• _ACTIVITY_: Would you reproduce exactly the lines below from the one holding "assert (M12 : moved" through the one holding "exists np, s3.", inclusive, and no others?

• _LISTED ENTRIES_:

++++++++

(** From the locked inode [ip]: give up. *)
Lemma turn_back {A} s s1 ip y i (a : A) :
  moved (icache s1) s s1 -> held s1 bl [] -> tree_ok s1 -> cache_ok s1 (Some ip) -> node_at s1 ip y i -> alive s1 i ->
  counts (icache s1) = alter Z.succ ip R -> gave_up s ((iunlockput (Some ip) ;;; ret a) s1) a.
Proof using.
  intros M H1 Ht Hc Hn Ha Hcn. destruct (unlockput_node s1 ip y i H1 Ht Hc Hn Ha) as (s2 & R2 & H2 & M2 & Hc2 & E2).
  exists s2. split; [by rewrite (bind_eq _ _ _ _ _ R2)|]. split; [done|].
  split; [apply moved_self in M2; by eapply moved_trans|]. split; [done|]. by rewrite E2, Hcn, succ_pred.
Qed.

(** The next inode found, the locked one let go of. *)
Lemma go_on {A} s s1 s2 ip y i n np ic (a : nat -> A) :
  moved (icache s1) s s1 -> tree_ok s1 -> cache_ok s1 (Some ip) -> node_at s1 ip y i -> alive s1 i -> alive s1 n ->
  counts (icache s1) = alter Z.succ ip R ->
  iget_slot (icache s1) 1 n = Some (np, ic) -> moved ic s1 s2 -> held s2 bl [] ->
  arrived s ((iunlockput (Some ip) ;;; ret (a np)) s2) a n.
Proof.
  intros M Ht Hc Hn Ha Han Hcn Hg M2 H2.
  destruct (take_node s1 s2 (Some ip) n np ic Hc Hg M2) as (Hc2 & E2 & (z & Hz & Hu) & Hkeep).
  destruct (Hkeep ip y i Hn) as (y2 & Hn2). pose proof (moved_tree_ok _ _ _ M2 Ht) as Ht2.
  destruct (unlockput_node s2 ip y2 i H2 Ht2 Hc2 Hn2) as (s3 & R3 & H3 & M3 & Hc3 & E3).
  { by rewrite (moved_alive _ _ _ _ M2). }
  assert (M12 : moved (icache s3) s1 s3) by (apply (moved_self _ _ _ (moved_trans _ _ _ _ _ M2 M3))).
  exists np, s3. split; [by rewrite (bind_eq _ _ _ _ _ R3)|]. split; [done|]. split; [by eapply moved_trans|]. split.
  - by apply (moved_tree_ok _ _ _ M12).
  - done.
  - rewrite (moved_icache _ _ _ M3). destruct Hu as (_ & Hd & Hi). destruct (decide (np = ip)) as [->|Hne].
    + exists (less (set_ilocked false y2)). rewrite list_lookup_insert_eq by (by eapply lookup_lt_Some).
      pose proof (na_here _ _ _ _ Hn2). assert (y2 = z) as -> by congruence. done.
    + exists z. by rewrite list_lookup_insert_ne by done.
  - by rewrite (moved_alive _ _ _ _ M12).
  - by rewrite E3, E2, Hcn, pred_after.
Qed.

(** Where a walk ends, and the last name it copied. *)
Fixpoint goal (parent : bool) (t : Z -> option (gmap (list Z) Z)) (i : Z) (ns : list (list Z)) (last : list Z)
    : option (Z * list Z) :=
  match ns with
  | [] => if parent then None else Some (i, last)
  | n :: ns' =>
      m ← t i;
      if parent && (match ns' with [] => true | _ => false end) then Some (i, n)
      else j ← m !! canon n; goal parent t j ns' n
  end.

Lemma goal_ext parent t t' ns : (forall i, t i = t' i) -> forall i last, goal parent t i ns last = goal parent t' i ns last.
Proof using.
  intros H. induction ns as [|n ns IH]; intros i last; [done|]. cbn [goal]. rewrite H. destruct (t' i) as [m|]; [|done].
  cbn [mbind option_bind]. destruct (parent && _); [done|]. destruct (m !! canon n) as [j|]; [apply IH|done].
Qed.
(* ===== verification/MkfsFacts.v ===== *)
(** * Building a file system image: its lemmas

    An image in the making, seen as the file system that will read it: each
    file has its blocks, below the counter, and nobody else's; everything past
    the counter is zero.  Appending lengthens one file and leaves the others
    alone. *)

From S2P Require Import Prelude Locks Bio Log LogFacts Fs FsTx FsBlocks FsInode FsFile FsRW FsDir FsPath Mkfs.
Import Mkfs Bio BioFacts Log Fs.

(** The file system on the image, as the kernel finds it after [initlog]. *)
Definition disk_of (st : img) : fst :=
  {| lg := with_sb 2 Mkfs.nlog 1 (LogFacts.boot (sectors st) FSSIZE); sb := Mkfs.sb; icache := []; icache_lk := false; console := [] |}.

Lemma disk_val st m : val (disk_of st) m = sectors st m.
Proof. apply LogFacts.boot_view. Qed.

(** The blocks of a file of [n] parts: the block of addresses comes with the
    thirteenth. *)
Definition blocks (n : Z) : Z := n + if NDIRECT <? n then 1 else 0.
Definition parts (len : nat) : Z := (Z.of_nat len + 511) / 512.

(** Block [m] is nobody's below the counter, and zero above it. *)
Record raw (st : img) : Prop := {
  rw_ok : forall m, block_ok (sectors st m);
  rw_size : nsect st = FSSIZE;
  rw_free : forall m, freeblock st <= m -> sectors st m = zeroes;
  rw_pos : nmeta <= freeblock st <= FSSIZE }.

++++++++

• _ANSWER SECTION_:
  assert (M12 : moved (icache s3) s1 s3) by (apply (moved_self _ _ _ (moved_trans _ _ _ _ _ M2 M3))).
  exists np, s3. split; [by rewrite (bind_eq _ _ _ _ _ R3)|]. split; [done|]. split; [by eapply moved_trans|]. split.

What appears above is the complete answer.